Department of Medicine, Division of Immunology and Allergy, Karolinska Institutet and Karolinska University Hospital, Stockholm 17164, Sweden; Center for Molecular Medicine, Karolinska Institutet, Stockholm 17176, Sweden.
Vaccine Research Center, NIAID, NIH, Bethesda, MD 20892, USA.
Cell Rep. 2019 Jul 30;28(5):1127-1135.e4. doi: 10.1016/j.celrep.2019.06.087.
Using non-human primates (NHPs), mice, and human primary cells, we found a role for interleukin-10 (IL-10) in the upregulation of the tissue-resident memory T cell (T) marker CD103. In NHPs, intravenous, but not subcutaneous, immunization with peptide antigen and an adjuvant combining an agonistic anti-CD40 antibody plus poly(IC:LC) induced high levels of CD103 Ts in the lung, which correlated with early plasma IL-10 levels. Blocking IL-10 reduced CD103 expression on human T cells stimulated in vitro with the adjuvant combination as well as diminished CD103 on lung-resident T cells in vivo in mice. Monocyte-produced IL-10 induced the release of surface-bound transforming growth factor β (TGF-β), which in turn upregulated CD103 on T cells. Early TGF-β imprinted increased sensitivity to TGF-β restimulation, indicating an early commitment of the T cell lineage toward Ts during the priming stage of activation. IL-10-mediated TGF-β signaling may therefore have a critical role in the generation of T following vaccination.

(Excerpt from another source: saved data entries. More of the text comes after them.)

(** The loop over the table; [None] only without fuel. *)
Fixpoint read_table (fuel : nat) (p : list Z) (d : dmi) : option dmi :=
  match fuel with
  | O => None
  | S fuel =>
      if (length p <? 4)%nat then Some d
      else
        let len := field p 1 in
        if len <? 4 then Some d
        else
          let strs := drop (Z.to_nat len) p in
          let next := drop (strings_len strs + 2) strs in
          if field p 0 =? 127 then Some d
          else read_table fuel next (read_structure (fun cap => take_string cap strs) p d)
  end.

(** pfs_dmi: the machine's answer, 8 bytes of header before the table. *)
Definition pfs_dmi (fuel : nat) (got : list Z) : option dmi :=
  if (8 <? length got)%nat then read_table fuel (drop 8 got) no_dmi else None.

(** ** The files of /sys/class/dmi/id *)

Definition dmi_files (d : dmi) : list (cstr * cstr) :=
  let file (have : bool) (name : string) (val : cstr) := if have then [(bytes name, cut 600 (val ++ [10]))] else [] in
  file (have_bios d) "bios_vendor"%string (bios_vendor d) ++
  file (have_bios d) "bios_version"%string (bios_version d) ++
  file (have_bios d) "bios_date"%string (bios_date d) ++
  file (have_sys d) "sys_vendor"%string (sys_vendor d) ++
  file (have_sys d) "product_name"%string (product_name d) ++
  file (have_sys d) "product_version"%string (product_version d) ++
  file (have_sys d) "product_sku"%string (product_sku d) ++
  file (have_sys d) "product_family"%string (product_family d) ++
  file (have_board d) "board_vendor"%string (board_vendor d) ++
  file (have_board d) "board_name"%string (board_name d) ++
  file (have_board d) "board_version"%string (board_version d) ++
  file (have_board d) "board_asset_tag"%string (board_asset_tag d) ++
  file (have_chassis d) "chassis_vendor"%string (chassis_vendor d) ++
  file (have_chassis d) "chassis_version"%string (chassis_version d) ++
  file (have_chassis d) "chassis_type"%string (signed (chassis_type d)).

(** Bytes put into a buffer of 600 while there is room for three more. *)
Fixpoint put_all (keep : Z -> bool) (s : cstr) (buf : cstr) : cstr :=
  match s with
  | [] => buf
  | c :: s =>
      if (length buf <? 597)%nat then put_all keep s (if keep c then buf ++ [c] else buf) else buf
  end.

Definition alias_parts (d : dmi) : list (cstr * cstr) :=
  [(bytes "bvn", bios_vendor d); (bytes "bvr", bios_version d); (bytes "bd", bios_date d); (bytes "svn", sys_vendor d);
   (bytes "pn", product_name d); (bytes "pvr", product_version d); (bytes "rvn", board_vendor d); (bytes "rn", board_name d);
   (bytes "rvr", board_version d); (bytes "cvn", chassis_vendor d); (bytes "cvr", chassis_version d)].

(** One part: its tag, its value without blanks and colons, and a colon. *)
Definition put_part (type : Z) (ip : nat * (cstr * cstr)) (buf : cstr) : cstr :=
  let '(i, (tag, val)) := ip in
  let buf := put_all (fun _ => true) tag buf in
  let buf := put_all (fun c => negb (c =? 32) && negb (c =? 58)) val buf in
  let buf := buf ++ [58] in
  if (i =? 9)%nat && (length buf <? 592)%nat then buf ++ cut (600 - length buf) (bytes "ct" ++ signed type ++ [58]) else buf.

(** The line as the code writes it, without a check at its end. *)
Definition modalias (d : dmi) : cstr :=
  foldl (fun buf ip => put_part (chassis_type d) ip buf) (bytes "dmi:") (zip (seq 0 11) (alias_parts d)) ++ [10].

(** What is written below sysfs-dmi/id. *)
Definition ensure_sysfs_dmi (d : option dmi) : list (cstr * cstr) :=
  match d with None => [] | Some d => dmi_files d ++ [(bytes "modalias", modalias d)] end.

(** ** What SMBIOS says a table is *)

Record structure := Structure { sm_type : Z; sm_handle : Z; sm_body : list Z; sm_strings : list cstr }.

Definition sm_formatted (s : structure) : list Z :=
  [sm_type s; 4 + Z.of_nat (length (sm_body s)); sm_handle s mod 256; sm_handle s / 256] ++ sm_body s.

Definition flat (strings : list cstr) : list Z := concat (map (fun x => x ++ [0]) strings).

(** The formatted part, the strings each with its NUL, and one more NUL; two
    where there are no strings. *)
Definition encode (s : structure) : list Z :=
  sm_formatted s ++ flat (sm_strings s) ++ (if bool_decide (sm_strings s = []) then [0; 0] else [0]).

Definition sm_string (s : structure) (cap : nat) (idx : Z) : cstr :=
  if idx <=? 0 then [] else
  match sm_strings s !! Z.to_nat (idx - 1) with Some x => no_trail (cut cap x) | None => [] end.

Definition string_ok (x : cstr) : Prop := x <> [] /\ Forall (fun c => c <> 0) x.

Definition structure_ok (s : structure) : Prop :=
  sm_type s <> 127 /\ Forall string_ok (sm_strings s).

(** *** The records the firmware writes

    The identity records as the SMBIOS specification lays them out: named
    fields, each a byte of its own or a reference to one of the record's
    strings, which are numbered from 1 in the order of the fields; a field
    without a string holds 0. *)
Inductive slot := SStr (s : option cstr) | SRaw (b : Z).

(** The system record grew: to 8 bytes in 2.0, 0x19 in 2.1, 0x1b in 2.4. *)
Inductive system_more :=
  | Sys20
  | Sys21 (uuid : list Z) (wake_up : Z)
  | Sys24 (uuid : list Z) (wake_up : Z) (sku family : option cstr) (extra : list slot).

Inductive firmware :=
  | FwBios (handle : Z) (vendor version : option cstr) (segment_lo segment_hi : Z) (date : option cstr) (extra : list slot)
  | FwSystem (handle : Z) (manufacturer product version serial : option cstr) (more : system_more)
  | FwBoard (handle : Z) (manufacturer product version serial : option cstr) (asset_tag : option (option cstr * list slot))
  | FwChassis (handle : Z) (manufacturer : option cstr) (chassis_kind : Z) (lock : bool) (version : option cstr) (extra : list slot)
  | FwOther (s : structure).

Definition more_slots (m : system_more) : list slot :=
  match m with
  | Sys20 => []
  | Sys21 uuid w => map SRaw uuid ++ [SRaw w]
  | Sys24 uuid w sku family extra => map SRaw uuid ++ [SRaw w] ++ [SStr sku; SStr family] ++ extra
  end.

Definition fw_slots (f : firmware) : list slot :=
  match f with
  | FwBios _ vendor version lo hi date extra => [SStr vendor; SStr version; SRaw lo; SRaw hi; SStr date] ++ extra
  | FwSystem _ man product version serial more => [SStr man; SStr product; SStr version; SStr serial] ++ more_slots more
  | FwBoard _ man product version serial asset =>
      [SStr man; SStr product; SStr version; SStr serial] ++
      match asset with Some (a, extra) => SStr a :: extra | None => [] end
  | FwChassis _ man kind lock version extra =>
      [SStr man; SRaw (if lock then 128 + kind else kind); SStr version] ++ extra
  | FwOther _ => []
  end.

(** The bytes of the fields and the strings, numbered from [n] on. *)
Fixpoint number (n : Z) (slots : list slot) : list Z * list cstr :=
  match slots with
  | [] => ([], [])
  | SRaw b :: l => let '(bs, ss) := number n l in (b :: bs, ss)
  | SStr None :: l => let '(bs, ss) := number n l in (0 :: bs, ss)
  | SStr (Some x) :: l => let '(bs, ss) := number (n + 1) l in (n :: bs, x :: ss)
  end.

Definition numbered (type handle : Z) (slots : list slot) : structure :=
  Structure type handle (fst (number 1 slots)) (snd (number 1 slots)).

Definition fw_structure (f : firmware) : structure :=
  match f with
  | FwBios h _ _ _ _ _ _ => numbered 0 h (fw_slots f)
  | FwSystem h _ _ _ _ _ => numbered 1 h (fw_slots f)
  | FwBoard h _ _ _ _ _ => numbered 2 h (fw_slots f)
  | FwChassis h _ _ _ _ _ => numbered 3 h (fw_slots f)
  | FwOther s => s
  end.

Definition uuid_ok (m : system_more) : Prop :=
  match m with Sys20 => True | Sys21 uuid _ | Sys24 uuid _ _ _ _ => length uuid = 16%nat end.

(** A record as the specification allows it: sixteen bytes of UUID, seven
    bits of chassis type, strings that are not empty and hold no NUL. *)
Definition fw_ok (f : firmware) : Prop :=
  Forall string_ok (sm_strings (fw_structure f)) /\
  match f with
  | FwSystem _ _ _ _ _ more => uuid_ok more
  | FwChassis _ _ kind _ _ _ => 0 <= kind < 128
  | FwOther s => sm_type s ∉ [0; 1; 2; 3; 127]
  | _ => True
  end.

(** A string as a buffer of [cap] shows it: what fits, its trailing blanks
    dropped; a field without one shows nothing. *)
Fixpoint skip_blanks (s : list Z) : list Z :=
  match s with c :: s' => if c =? 32 then skip_blanks s' else s | [] => [] end.

Definition shown (cap : nat) (x : option cstr) : cstr :=
  match x with Some x => rev (skip_blanks (rev (take (cap - 1) x))) | None => [] end.

(** What a machine with this record also is. *)
Definition learn (d : dmi) (f : firmware) : dmi :=
  match f with
  | FwBios _ vendor version _ _ date _ =>
      {| have_bios := true; bios_vendor := shown 64 vendor; bios_version := shown 64 version; bios_date := shown 32 date;
         have_sys := have_sys d; have_board := have_board d; have_chassis := have_chassis d;
         sys_vendor := sys_vendor d; product_name := product_name d; product_version := product_version d;
         product_sku := product_sku d; product_family := product_family d;
         board_vendor := board_vendor d; board_name := board_name d; board_version := board_version d;
         board_asset_tag := board_asset_tag d;
         chassis_vendor := chassis_vendor d; chassis_version := chassis_version d; chassis_type := chassis_type d |}
  | FwSystem _ man product version _ more =>
      {| have_sys := true; sys_vendor := shown 64 man; product_name := shown 64 product; product_version := shown 64 version;
         product_sku := match more with Sys24 _ _ sku _ _ => shown 64 sku | _ => product_sku d end;
         product_family := match more with Sys24 _ _ _ family _ => shown 64 family | _ => product_family d end;
         have_bios := have_bios d; have_board := have_board d; have_chassis := have_chassis d;
         bios_vendor := bios_vendor d; bios_version := bios_version d; bios_date := bios_date d;
         board_vendor := board_vendor d; board_name := board_name d; board_version := board_version d;
         board_asset_tag := board_asset_tag d;
         chassis_vendor := chassis_vendor d; chassis_version := chassis_version d; chassis_type := chassis_type d |}
  | FwBoard _ man product version _ asset =>
      {| have_board := true; board_vendor := shown 64 man; board_name := shown 64 product; board_version := shown 64 version;
         board_asset_tag := match asset with Some (a, _) => shown 64 a | None => board_asset_tag d end;
         have_bios := have_bios d; have_sys := have_sys d; have_chassis := have_chassis d;
         bios_vendor := bios_vendor d; bios_version := bios_version d; bios_date := bios_date d;
         sys_vendor := sys_vendor d; product_name := product_name d; product_version := product_version d;
         product_sku := product_sku d; product_family := product_family d;
         chassis_vendor := chassis_vendor d; chassis_version := chassis_version d; chassis_type := chassis_type d |}
  | FwChassis _ man kind _ version _ =>
      {| have_chassis := true; chassis_vendor := shown 64 man; chassis_version := shown 64 version; chassis_type := kind;
         have_bios := have_bios d; have_sys := have_sys d; have_board := have_board d;
         bios_vendor := bios_vendor d; bios_version := bios_version d; bios_date := bios_date d;
         sys_vendor := sys_vendor d; product_name := product_name d; product_version := product_version d;
         product_sku := product_sku d; product_family := product_family d;
         board_vendor := board_vendor d; board_name := board_name d; board_version := board_version d;
         board_asset_tag := board_asset_tag d |}
  | FwOther _ => d
  end.

(** The bytes of a firmware's table, without what ends it. *)
Definition fw_table (fs : list firmware) : list Z := concat (map (fun f => encode (fw_structure f)) fs).

(** What ends a table: nothing, or the structure of type 127. *)
Definition table_end (tl : list Z) : Prop :=
  (length tl < 4)%nat \/ field tl 0 = 127.

(** ** The strings are found *)

Lemma seek_inside x i idx s : Forall (fun c => c <> 0) x -> seek true i idx (x ++ 0 :: s) = seek false (i + 1) idx s.
Proof.
  induction 1 as [|c x Hc _ IH]; cbn [app seek]; [by rewrite Z.eqb_refl|].
  by rewrite (proj2 (Z.eqb_neq c 0) Hc).
Qed.

Lemma upto_nul_app x s : Forall (fun c => c <> 0) x -> upto_nul (x ++ 0 :: s) = x.
Proof.
  induction 1 as [|c x Hc _ IH]; cbn [app upto_nul]; [done|]. by rewrite (proj2 (Z.eqb_neq c 0) Hc), IH.
Qed.

Lemma seek_flat strings i idx rest :
  Forall string_ok strings -> i <= idx ->
  option_map upto_nul (seek false i idx (flat strings ++ 0 :: rest)) = strings !! Z.to_nat (idx - i).
Proof.
  intros Hs. revert i. induction Hs as [|x strings [Hne Hx] _ IH]; intros i Hi; [done|].
  destruct x as [|c x]; [done|]. apply Forall_cons in Hx as Hx'. destruct Hx' as [Hc Hx'].
  unfold flat. cbn [map concat]. rewrite <- !app_assoc. cbn [app seek]. rewrite (proj2 (Z.eqb_neq c 0) Hc).
  destruct (Z.eqb_spec i idx) as [<-|Hd].
  - rewrite Z.sub_diag. cbn [option_map]. transitivity (Some (c :: x)); [f_equal; exact (upto_nul_app (c :: x) _ Hx)|done].
  - rewrite seek_inside by done. fold (flat strings). rewrite IH by lia.
    replace (Z.to_nat (idx - i)) with (S (Z.to_nat (idx - (i + 1)))) by lia. done.
Qed.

使用非人类灵长类动物(NHPs)、小鼠和人原代细胞,我们发现白细胞介素-10(IL-10)在组织驻留记忆 T 细胞(T)标志物 CD103 的上调中起作用。在 NHPs 中,静脉内而非皮下免疫肽抗原和一种佐剂(结合激动性抗 CD40 抗体和聚(IC:LC))可诱导肺中高水平的 CD103 Ts,这与早期血浆 IL-10 水平相关。阻断 IL-10 可减少体外用佐剂组合刺激的人 T 细胞上 CD103 的表达,以及减少小鼠体内肺驻留 T 细胞上 CD103 的表达。单核细胞产生的 IL-10 诱导表面结合的转化生长因子-β(TGF-β)释放,反过来又上调 T 细胞上的 CD103。早期 TGF-β 印迹增加了对 TGF-β再刺激的敏感性,表明在激活的启动阶段,T 细胞谱系向 Ts 的早期定向。因此,IL-10 介导的 TGF-β 信号通路可能在疫苗接种后 T 细胞的产生中起关键作用。